ノートに目を落としただけだ。すると矢継ぎ早に次の指摘が来る。
「ここの伸ばしが短いよね」「そう? 伸ばしてるけど?」
「うん。一拍短いと思う」
雄大は友香里の歌を聴いて楽譜を起こしている。
友香里は雄大が赤く丸した所を見た。レコーディングに使用する楽譜、そこは確か『四分休符』だった筈なのに。
見れば雄大の楽譜は、『二分休符』になっていた。
そんな風に歌ったつもりはないのだが。『雄大も筆の誤り』だろうか。そう思いたくもなる。
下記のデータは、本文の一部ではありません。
(** * Atmospheric LNG gasifier calculator: model and checked properties

    A shallow embedding of [calculadora_gasificador.py].

    Numbers.  Python's [int] and [float] values are idealised as real
    numbers: there is no rounding, no overflow and no NaN in this model, so
    every statement below is about the formulas the program evaluates, not
    about their binary64 round-off.  What the model does keep of Python's
    numeric tower is what changes control flow or the kind of the result:
      - true division by zero raises [ZeroDivisionError];
      - a negative float raised to a non-integral float power is a
        [complex] number, and arithmetic carries on in the complex plane;
      - [round] refuses a [complex] argument with [TypeError]. *)

From Stdlib Require Import Reals Lra Lia ZArith String Bool.

Open Scope R_scope.

(** ** Exceptions and results *)

Inductive pyerr : Type :=
| ZeroDivisionError
| TypeError.

Inductive result (A : Type) : Type :=
| Ok (a : A)
| Raise (e : pyerr).

Arguments Ok {A} a.
Arguments Raise {A} e.

Definition bind {A B : Type} (r : result A) (k : A -> result B) : result B :=
  match r with
  | Ok a => k a
  | Raise e => Raise e
  end.

Notation "x <- e ;; k" := (bind e (fun x => k))
  (at level 61, e at next level, right associativity).

(** ** Python numbers: real floats and complex numbers *)

Module PyNum.

Inductive pynum : Type :=
| PyFloat (x : R)
| PyComplex (re im : R).

Definition re_part (a : pynum) : R :=
  match a with PyFloat x => x | PyComplex re _ => re end.

Definition im_part (a : pynum) : R :=
  match a with PyFloat _ => 0 | PyComplex _ im => im end.

(** [a == 0], which is what makes a division raise. *)
Definition is_zero (a : pynum) : Prop := re_part a = 0 /\ im_part a = 0.

Definition is_zero_dec (a : pynum) : {is_zero a} + {~ is_zero a}.
Proof.
  unfold is_zero.
  destruct (Req_dec_T (re_part a) 0); destruct (Req_dec_T (im_part a) 0);
    tauto.
Defined.

(** [a + b] *)
Definition padd (a b : pynum) : pynum :=
  match a, b with
  | PyFloat x, PyFloat y => PyFloat (x + y)
  | _, _ => PyComplex (re_part a + re_part b) (im_part a + im_part b)
  end.

(** [a * b] *)
Definition pmul (a b : pynum) : pynum :=
  match a, b with
  | PyFloat x, PyFloat y => PyFloat (x * y)
  | _, _ => PyComplex (re_part a * re_part b - im_part a * im_part b)
                      (re_part a * im_part b + im_part a * re_part b)
  end.

(** [a / b]: true division, [ZeroDivisionError] on a zero divisor. *)
Definition pdiv (a b : pynum) : result pynum :=
  if is_zero_dec b then Raise ZeroDivisionError
  else
    match a, b with
    | PyFloat x, PyFloat y => Ok (PyFloat (x / y))
    | _, _ =>
        let d := re_part b * re_part b + im_part b * im_part b in
        Ok (PyComplex ((re_part a * re_part b + im_part a * im_part b) / d)
                      ((im_part a * re_part b - re_part a * im_part b) / d))
    end.

(** [a ** n] for an [int] literal [n >= 0]: repeated multiplication, for a
    float and for a complex base alike. *)
Fixpoint pow_int (a : pynum) (n : nat) : pynum :=
  match n with
  | O => match a with PyFloat _ => PyFloat 1 | PyComplex _ _ => PyComplex 1 0 end
  | S O => a
  | S k => pmul a (pow_int a k)
  end.

Definition is_integral (y : R) : bool :=
  if Req_dec_T (frac_part y) 0 then true else false.

(** [x ** y] for floats [x] and [y].  A zero exponent gives 1; a zero base
    raises on a negative exponent; a negative base with a non-integral
    exponent leaves the reals: the result is the complex number of modulus
    [|x| ** y] and argument [pi * y]. *)
Definition float_pow (x y : R) : result pynum :=
  if Req_dec_T y 0 then Ok (PyFloat 1)
  else if Req_dec_T x 0 then
    if Rlt_dec y 0 then Raise ZeroDivisionError else Ok (PyFloat 0)
  else if Rlt_dec x 0 then
    if is_integral y then Ok (PyFloat (powerRZ x (Int_part y)))
    else Ok (PyComplex (Rpower (- x) y * cos (PI * y))
                       (Rpower (- x) y * sin (PI * y)))
  else Ok (PyFloat (Rpower x y)).

(** The angle of the point [(x, y)], as [math.atan2 y x]. *)
Definition atan2 (y x : R) : R :=
  if Rlt_dec 0 x then atan (y / x)
  else if Rlt_dec x 0 then
    if Rle_dec 0 y then atan (y / x) + PI else atan (y / x) - PI
  else if Rlt_dec 0 y then PI / 2
  else if Rlt_dec y 0 then - (PI / 2)
  else 0.

(** [z ** y] for a complex [z] and a float [y], in polar form. *)
Definition complex_pow (re im y : R) : result pynum :=
  if Req_dec_T y 0 then Ok (PyComplex 1 0)
  else if is_zero_dec (PyComplex re im) then
    if Rlt_dec y 0 then Raise ZeroDivisionError else Ok (PyComplex 0 0)
  else
    let len := Rpower (sqrt (re * re + im * im)) y in
    let phase := atan2 im re * y in
    Ok (PyComplex (len * cos phase) (len * sin phase)).

(** [a ** y] for a float exponent [y]. *)
Definition ppow (a : pynum) (y : R) : result pynum :=
  match a with
  | PyFloat x => float_pow x y
  | PyComplex re im => complex_pow re im y
  end.

(** [round(x)]: the nearest integer, ties to the even one. *)
Definition round_half_even (x : R) : Z :=
  let f := Int_part x in
  if Rlt_dec (frac_part x) (1 / 2) then f
  else if Rlt_dec (1 / 2) (frac_part x) then (f + 1)%Z
  else if Z.even f then f else (f + 1)%Z.

(** [round(a)] *)
Definition py_round (a : pynum) : result Z :=
  match a with
  | PyFloat x => Ok (round_half_even x)
  | PyComplex _ _ => Raise TypeError
  end.

(** [round(a, ndigits)] *)
Definition py_round_digits (a : pynum) (ndigits : nat) : result R :=
  match a with
  | PyFloat x => Ok (IZR (round_half_even (x * 10 ^ ndigits)) / 10 ^ ndigits)
  | PyComplex _ _ => Raise TypeError
  end.

End PyNum.

Import PyNum.

(** ** 1. Simplified physical properties *)

Definition RHO_LNG : R := 430.
Definition CP_LNG : R := 2.5e3.
Definition RHO_GNG : R := 1.0.
Definition CP_GNG : R := 2.1e3.
Definition LATENT : R := 510e3.
Definition MU_AIR : R := 1.8e-5.
Definition K_AIR : R := 0.026.
Definition PR_AIR : R := 0.71.

(** ** 2. Design classes *)

Record FinTubeGeometry : Type := mkFinTubeGeometry {
  tube_od_mm : R;
  fin_height_mm : R;
  fins_per_tube : Z;
  fin_efficiency : R
}.

(** [FinTubeGeometry.area_per_meter] *)
Definition area_per_meter (self : FinTubeGeometry) : R :=
  let A_primary := PI * (tube_od_mm self / 1000) in
  let A_fins := IZR (fins_per_tube self) *
                (2 * PI * (tube_od_mm self / 1000) * fin_height_mm self / 1000) in
  A_primary + fin_efficiency self * A_fins.

Record AmbientConditions : Type := mkAmbientConditions {
  T_air : R;
  v_wind : R
}.

(** [AmbientConditions.h_coefficient] *)
Definition h_coefficient (self : AmbientConditions) (D_h : R) : result pynum :=
  let beta := 1 / 273.15 in
  let Gr := 9.81 * beta * (T_air self + 273.15 - (-160 + 273.15)) * D_h ^ 3
            / MU_AIR ^ 2 in
  let Ra := Gr * PR_AIR in
  ra6 <- float_pow Ra (1 / 6) ;;
  pr916 <- float_pow (0.492 / PR_AIR) (9 / 16) ;;
  den <- ppow (padd (PyFloat 1) pr916) (8 / 27) ;;
  quo <- pdiv (pmul (PyFloat 0.387) ra6) den ;;
  let Nu_nat := pow_int (padd (PyFloat 0.825) quo) 2 in
  let Re := RHO_GNG * v_wind self * D_h / MU_AIR in
  let '(C, m) := if Rlt_dec Re 1e5 then (0.3, 0.62) else (0.027, 0.805) in
  rem <- float_pow Re m ;;
  pr037 <- float_pow PR_AIR 0.37 ;;
  let Nu_for := pmul (pmul (PyFloat C) rem) pr037 in
  let n := 3%nat in
  Nu_mix <- ppow (padd (pow_int Nu_nat n) (pow_int Nu_for n)) (1 / INR n) ;;
  pdiv (pmul Nu_mix (PyFloat K_AIR)) (PyFloat D_h).

Record ModuleConfig : Type := mkModuleConfig {
  tubes_x : Z;
  tubes_y : Z;
  spacing_x_mm : R;
  spacing_y_mm : R
}.

(** [ModuleConfig.footprint_mm] *)
Definition footprint_mm (self : ModuleConfig) (tube_d_mm : R) : R * R :=
  let fx := IZR (tubes_x self - 1) * spacing_x_mm self + tube_d_mm in
  let fy := IZR (tubes_y self - 1) * spacing_y_mm self + tube_d_mm in
  (fx, fy).

(** [ModuleConfig.n_tubes] *)
Definition n_tubes (self : ModuleConfig) : Z := (tubes_x self * tubes_y self)%Z.

Record Gasifier : Type := mkGasifier {
  geom : FinTubeGeometry;
  module : ModuleConfig;
  tube_length_mm : R;
  ambient : AmbientConditions
}.

(** [Gasifier.thermal_time_constant], in hours *)
Definition thermal_time_constant (self : Gasifier) : result pynum :=
  let mass_Al := 2700 * (area_per_meter (geom self) * 0.002)
                 * (tube_length_mm self / 1000) * IZR (n_tubes (module self)) in
  let Cth := mass_Al * 900 in
  h <- h_coefficient (ambient self)
         ((tube_od_mm (geom self) + 2 * fin_height_mm (geom self)) / 1000) ;;
  let hA := pmul (pmul (pmul h (PyFloat (area_per_meter (geom self))))
                       (PyFloat (tube_length_mm self / 1000)))
                 (PyFloat (IZR (n_tubes (module self)))) in
  q <- pdiv (PyFloat Cth) hA ;;
  pdiv q (PyFloat 3600).

(** [Gasifier.capacity], in Nm3/h.  Any [mode] other than ["cold-start"] is
    the steady one. *)
Definition capacity (self : Gasifier) (mode : string) : result pynum :=
  let D_h := (tube_od_mm (geom self) + 2 * fin_height_mm (geom self)) / 1000 in
  h <- h_coefficient (ambient self) D_h ;;
  let U := h in
  let A_per_tube := area_per_meter (geom self) * (tube_length_mm self / 1000) in
  let Qtot := pmul (pmul U (PyFloat A_per_tube))
                   (PyFloat (T_air (ambient self) - (-160))) in
  m_dot <- pdiv Qtot (PyFloat (LATENT + CP_LNG * ((-160) - (-160)))) ;;
  let nTubes := n_tubes (module self) in
  flow_total <- pdiv (pmul (pmul m_dot (PyFloat (IZR nTubes))) (PyFloat 3600))
                     (PyFloat 0.693) ;;
  if String.eqb mode "cold-start" then
    tau_s <- thermal_time_constant self ;;
    Ok (pmul flow_total (PyFloat 0.5))
  else Ok flow_total.

(** The dictionary [summary] builds has fixed keys: a record. *)
Record FootprintReport : Type := mkFootprintReport {
  fp_x : Z;
  fp_y : Z;
  fp_z : R
}.

Record Summary : Type := mkSummary {
  s_n_tubes : Z;
  s_area_total_m2 : R;
  s_capacity_Nm3_h : Z;
  s_footprint_mm : FootprintReport;
  s_tau_h : R
}.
「サビでしょ? ここが短いとダメだよ」「そうなんだ」
知ったように言う。しかし『詩』を書いた本人は苦笑いだ。
何だろう。自分の書いた『詩』が試験問題になって、『作者の気持ち』を問われているような。しかも答えが『不正解』みたいな?
「そう思ったことない?」「うん」
言っちゃ悪いが『何が判る?』である。
そんな簡単に『歌が心に沁みた』ならば、どんなに良いことだろう。きっとCDだって馬鹿売れ間違いなし。友香里はニヤける。
「だってさぁ。こういうことでしょ?」
雄大は友香里が『さっき話してくれたこと』を、『友香里の真似』をしながら話始めた。
声の質、高さは全然違うのだが、身振り手振り、その言葉遣いは身に覚えがある。むしろ友香里は、雄大がこんな風に自分を観察していたのかと判って、少々、いや、結構恥ずかしい。
「それが、こう聞こえるからね?」
再び雄大が話始める。それは一度目とはちょっと違う。
身振り手振りは一緒。良くもまぁ、同じように繰り返し出来るものだと感心する。やはり普段からピアノで同じ曲を、何度も何度も練習し続けている賜物だ。
声の質、高さまで一度目と一緒なのだが、結局違うのは『話し方』だけである。しかしそれが真面目な雄大の顔に反し、全体的に何だか『ふざけている』ように感じて、友香里は思わず苦笑いだ。
「そぉんなに『ブツ』『ブツ』って、区切ってないからねぇ?」
単語一つづつを、明確に区切って話す雄大に強く念押しする。